**Exercise prompt**
Please print the entries below exactly, from the line with "intros H x s'" through the line with "exists (c :: x), s'.", including both of those lines and leaving out all others.

Stored data

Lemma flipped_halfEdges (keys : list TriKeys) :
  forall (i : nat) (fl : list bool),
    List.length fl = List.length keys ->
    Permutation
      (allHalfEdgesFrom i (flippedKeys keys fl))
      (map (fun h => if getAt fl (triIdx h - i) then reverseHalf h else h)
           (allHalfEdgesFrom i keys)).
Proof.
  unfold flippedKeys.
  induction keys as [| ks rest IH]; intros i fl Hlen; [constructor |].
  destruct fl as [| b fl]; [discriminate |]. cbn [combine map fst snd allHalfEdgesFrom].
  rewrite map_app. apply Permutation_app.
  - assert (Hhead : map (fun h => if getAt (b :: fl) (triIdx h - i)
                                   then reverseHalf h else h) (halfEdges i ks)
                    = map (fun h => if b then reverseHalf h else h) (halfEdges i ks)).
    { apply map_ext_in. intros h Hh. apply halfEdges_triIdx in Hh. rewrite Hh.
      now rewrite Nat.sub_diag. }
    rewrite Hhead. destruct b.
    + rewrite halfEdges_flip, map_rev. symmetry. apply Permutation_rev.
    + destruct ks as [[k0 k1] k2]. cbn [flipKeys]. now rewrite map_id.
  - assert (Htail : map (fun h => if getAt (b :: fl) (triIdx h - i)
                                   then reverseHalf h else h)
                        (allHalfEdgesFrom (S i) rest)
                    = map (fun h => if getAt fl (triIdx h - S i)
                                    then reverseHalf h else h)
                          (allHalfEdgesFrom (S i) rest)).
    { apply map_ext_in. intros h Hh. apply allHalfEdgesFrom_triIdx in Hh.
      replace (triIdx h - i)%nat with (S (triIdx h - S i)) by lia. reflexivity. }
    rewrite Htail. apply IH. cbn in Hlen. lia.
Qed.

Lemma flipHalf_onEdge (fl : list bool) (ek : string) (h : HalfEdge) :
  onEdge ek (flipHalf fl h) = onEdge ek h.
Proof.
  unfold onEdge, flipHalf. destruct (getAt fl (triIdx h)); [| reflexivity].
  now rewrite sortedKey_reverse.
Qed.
==
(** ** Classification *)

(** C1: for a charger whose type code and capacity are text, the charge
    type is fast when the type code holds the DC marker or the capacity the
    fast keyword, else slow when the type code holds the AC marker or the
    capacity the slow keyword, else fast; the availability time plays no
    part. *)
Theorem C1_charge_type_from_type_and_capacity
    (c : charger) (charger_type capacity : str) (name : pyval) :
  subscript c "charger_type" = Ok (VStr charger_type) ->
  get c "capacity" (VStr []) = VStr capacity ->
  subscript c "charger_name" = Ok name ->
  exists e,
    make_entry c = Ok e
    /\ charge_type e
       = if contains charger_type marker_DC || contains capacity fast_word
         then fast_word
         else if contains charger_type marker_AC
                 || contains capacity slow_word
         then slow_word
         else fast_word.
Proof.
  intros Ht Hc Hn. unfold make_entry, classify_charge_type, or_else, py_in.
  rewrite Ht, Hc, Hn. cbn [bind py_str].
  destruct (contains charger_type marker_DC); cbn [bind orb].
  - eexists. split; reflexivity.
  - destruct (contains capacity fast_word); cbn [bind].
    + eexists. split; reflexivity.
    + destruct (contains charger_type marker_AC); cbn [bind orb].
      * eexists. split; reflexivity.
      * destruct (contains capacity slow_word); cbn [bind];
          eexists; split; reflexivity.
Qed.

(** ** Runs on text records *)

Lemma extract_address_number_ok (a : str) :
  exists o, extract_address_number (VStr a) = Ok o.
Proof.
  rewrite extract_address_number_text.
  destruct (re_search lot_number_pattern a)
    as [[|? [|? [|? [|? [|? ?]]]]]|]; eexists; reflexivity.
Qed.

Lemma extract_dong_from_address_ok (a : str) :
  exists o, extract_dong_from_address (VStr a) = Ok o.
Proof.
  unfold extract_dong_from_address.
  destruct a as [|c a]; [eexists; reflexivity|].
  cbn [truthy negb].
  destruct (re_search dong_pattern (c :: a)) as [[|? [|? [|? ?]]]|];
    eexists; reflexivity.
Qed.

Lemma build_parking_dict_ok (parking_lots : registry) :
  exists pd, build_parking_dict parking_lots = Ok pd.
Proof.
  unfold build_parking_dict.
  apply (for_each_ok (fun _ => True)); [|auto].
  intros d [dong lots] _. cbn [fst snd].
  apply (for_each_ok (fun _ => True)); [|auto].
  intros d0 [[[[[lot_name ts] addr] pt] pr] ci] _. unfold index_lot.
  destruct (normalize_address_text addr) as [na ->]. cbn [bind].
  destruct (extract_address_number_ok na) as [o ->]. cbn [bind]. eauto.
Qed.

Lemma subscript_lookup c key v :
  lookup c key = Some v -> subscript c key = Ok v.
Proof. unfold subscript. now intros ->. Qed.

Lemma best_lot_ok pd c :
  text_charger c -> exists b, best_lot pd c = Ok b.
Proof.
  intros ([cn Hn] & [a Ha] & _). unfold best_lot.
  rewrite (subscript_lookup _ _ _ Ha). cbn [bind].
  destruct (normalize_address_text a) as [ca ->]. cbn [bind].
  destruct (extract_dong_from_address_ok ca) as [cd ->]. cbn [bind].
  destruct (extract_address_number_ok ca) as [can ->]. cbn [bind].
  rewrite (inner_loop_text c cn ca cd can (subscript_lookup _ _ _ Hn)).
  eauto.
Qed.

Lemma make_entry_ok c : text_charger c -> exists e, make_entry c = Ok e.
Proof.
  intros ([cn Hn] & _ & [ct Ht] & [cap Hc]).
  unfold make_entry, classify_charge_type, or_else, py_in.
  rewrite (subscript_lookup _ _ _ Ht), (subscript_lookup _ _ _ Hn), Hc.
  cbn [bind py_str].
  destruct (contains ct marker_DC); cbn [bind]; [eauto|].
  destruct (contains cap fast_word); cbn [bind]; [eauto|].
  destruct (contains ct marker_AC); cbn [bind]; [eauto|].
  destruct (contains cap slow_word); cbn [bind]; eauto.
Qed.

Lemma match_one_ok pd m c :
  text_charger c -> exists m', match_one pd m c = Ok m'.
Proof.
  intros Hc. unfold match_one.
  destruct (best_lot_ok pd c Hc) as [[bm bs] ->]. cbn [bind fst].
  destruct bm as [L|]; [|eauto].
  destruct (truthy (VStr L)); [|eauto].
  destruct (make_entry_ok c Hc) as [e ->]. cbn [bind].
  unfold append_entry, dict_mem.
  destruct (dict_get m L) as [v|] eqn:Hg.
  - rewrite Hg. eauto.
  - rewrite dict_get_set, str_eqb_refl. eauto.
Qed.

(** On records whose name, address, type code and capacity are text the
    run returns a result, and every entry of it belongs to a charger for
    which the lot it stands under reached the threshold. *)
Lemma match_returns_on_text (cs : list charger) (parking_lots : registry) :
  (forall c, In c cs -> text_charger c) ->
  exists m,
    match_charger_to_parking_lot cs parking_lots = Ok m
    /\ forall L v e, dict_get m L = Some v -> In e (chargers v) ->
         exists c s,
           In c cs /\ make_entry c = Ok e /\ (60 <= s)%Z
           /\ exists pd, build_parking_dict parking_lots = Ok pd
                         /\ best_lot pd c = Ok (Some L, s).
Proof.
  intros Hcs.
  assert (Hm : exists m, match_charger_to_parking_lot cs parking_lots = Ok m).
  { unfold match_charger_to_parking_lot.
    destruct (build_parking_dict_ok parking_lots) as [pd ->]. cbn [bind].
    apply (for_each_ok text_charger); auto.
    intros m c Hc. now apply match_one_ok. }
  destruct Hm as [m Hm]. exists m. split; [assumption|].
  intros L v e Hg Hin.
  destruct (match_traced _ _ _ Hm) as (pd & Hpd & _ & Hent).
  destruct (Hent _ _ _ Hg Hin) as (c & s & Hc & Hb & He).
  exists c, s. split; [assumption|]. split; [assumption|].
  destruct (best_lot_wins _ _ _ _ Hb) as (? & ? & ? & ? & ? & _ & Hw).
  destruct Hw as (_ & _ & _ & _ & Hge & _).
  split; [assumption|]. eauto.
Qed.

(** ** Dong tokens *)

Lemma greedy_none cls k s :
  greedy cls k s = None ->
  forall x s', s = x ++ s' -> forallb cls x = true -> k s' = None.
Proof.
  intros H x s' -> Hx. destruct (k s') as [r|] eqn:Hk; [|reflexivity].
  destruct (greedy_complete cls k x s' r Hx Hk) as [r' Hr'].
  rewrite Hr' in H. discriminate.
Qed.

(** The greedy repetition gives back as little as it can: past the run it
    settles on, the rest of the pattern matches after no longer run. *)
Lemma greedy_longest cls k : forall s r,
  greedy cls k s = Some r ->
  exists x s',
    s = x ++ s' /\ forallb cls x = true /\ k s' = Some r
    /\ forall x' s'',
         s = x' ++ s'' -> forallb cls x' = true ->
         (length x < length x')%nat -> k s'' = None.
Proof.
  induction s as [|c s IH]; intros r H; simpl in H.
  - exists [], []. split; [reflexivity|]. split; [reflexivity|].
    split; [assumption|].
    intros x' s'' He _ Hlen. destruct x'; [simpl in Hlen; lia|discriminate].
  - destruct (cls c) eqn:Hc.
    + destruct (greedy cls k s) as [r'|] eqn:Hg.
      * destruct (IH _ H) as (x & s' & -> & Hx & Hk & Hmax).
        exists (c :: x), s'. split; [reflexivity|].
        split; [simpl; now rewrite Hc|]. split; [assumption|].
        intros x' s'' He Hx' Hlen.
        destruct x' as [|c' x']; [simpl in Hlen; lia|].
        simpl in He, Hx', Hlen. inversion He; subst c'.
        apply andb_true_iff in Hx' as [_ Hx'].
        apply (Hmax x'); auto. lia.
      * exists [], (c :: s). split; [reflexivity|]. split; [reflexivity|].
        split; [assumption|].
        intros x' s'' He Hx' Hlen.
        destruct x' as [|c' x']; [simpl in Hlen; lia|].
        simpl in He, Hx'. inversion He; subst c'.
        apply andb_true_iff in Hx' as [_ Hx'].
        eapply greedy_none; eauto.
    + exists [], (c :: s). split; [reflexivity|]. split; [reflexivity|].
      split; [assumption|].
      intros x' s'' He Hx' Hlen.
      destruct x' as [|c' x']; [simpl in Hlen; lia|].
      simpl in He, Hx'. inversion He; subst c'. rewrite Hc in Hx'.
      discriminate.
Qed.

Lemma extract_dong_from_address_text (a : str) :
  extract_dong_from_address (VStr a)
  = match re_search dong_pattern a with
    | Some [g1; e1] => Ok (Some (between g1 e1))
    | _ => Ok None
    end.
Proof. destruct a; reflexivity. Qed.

**Answer area**
  intros H x s' -> Hx. destruct (k s') as [r|] eqn:Hk; [|reflexivity].
  destruct (greedy_complete cls k x s' r Hx Hk) as [r' Hr'].
  rewrite Hr' in H. discriminate.
Qed.

(** The greedy repetition gives back as little as it can: past the run it
    settles on, the rest of the pattern matches after no longer run. *)
Lemma greedy_longest cls k : forall s r,
  greedy cls k s = Some r ->
  exists x s',
    s = x ++ s' /\ forallb cls x = true /\ k s' = Some r
    /\ forall x' s'',
         s = x' ++ s'' -> forallb cls x' = true ->
         (length x < length x')%nat -> k s'' = None.
Proof.
  induction s as [|c s IH]; intros r H; simpl in H.
  - exists [], []. split; [reflexivity|]. split; [reflexivity|].
    split; [assumption|].
    intros x' s'' He _ Hlen. destruct x'; [simpl in Hlen; lia|discriminate].
  - destruct (cls c) eqn:Hc.
    + destruct (greedy cls k s) as [r'|] eqn:Hg.
      * destruct (IH _ H) as (x & s' & -> & Hx & Hk & Hmax).
        exists (c :: x), s'. split; [reflexivity|].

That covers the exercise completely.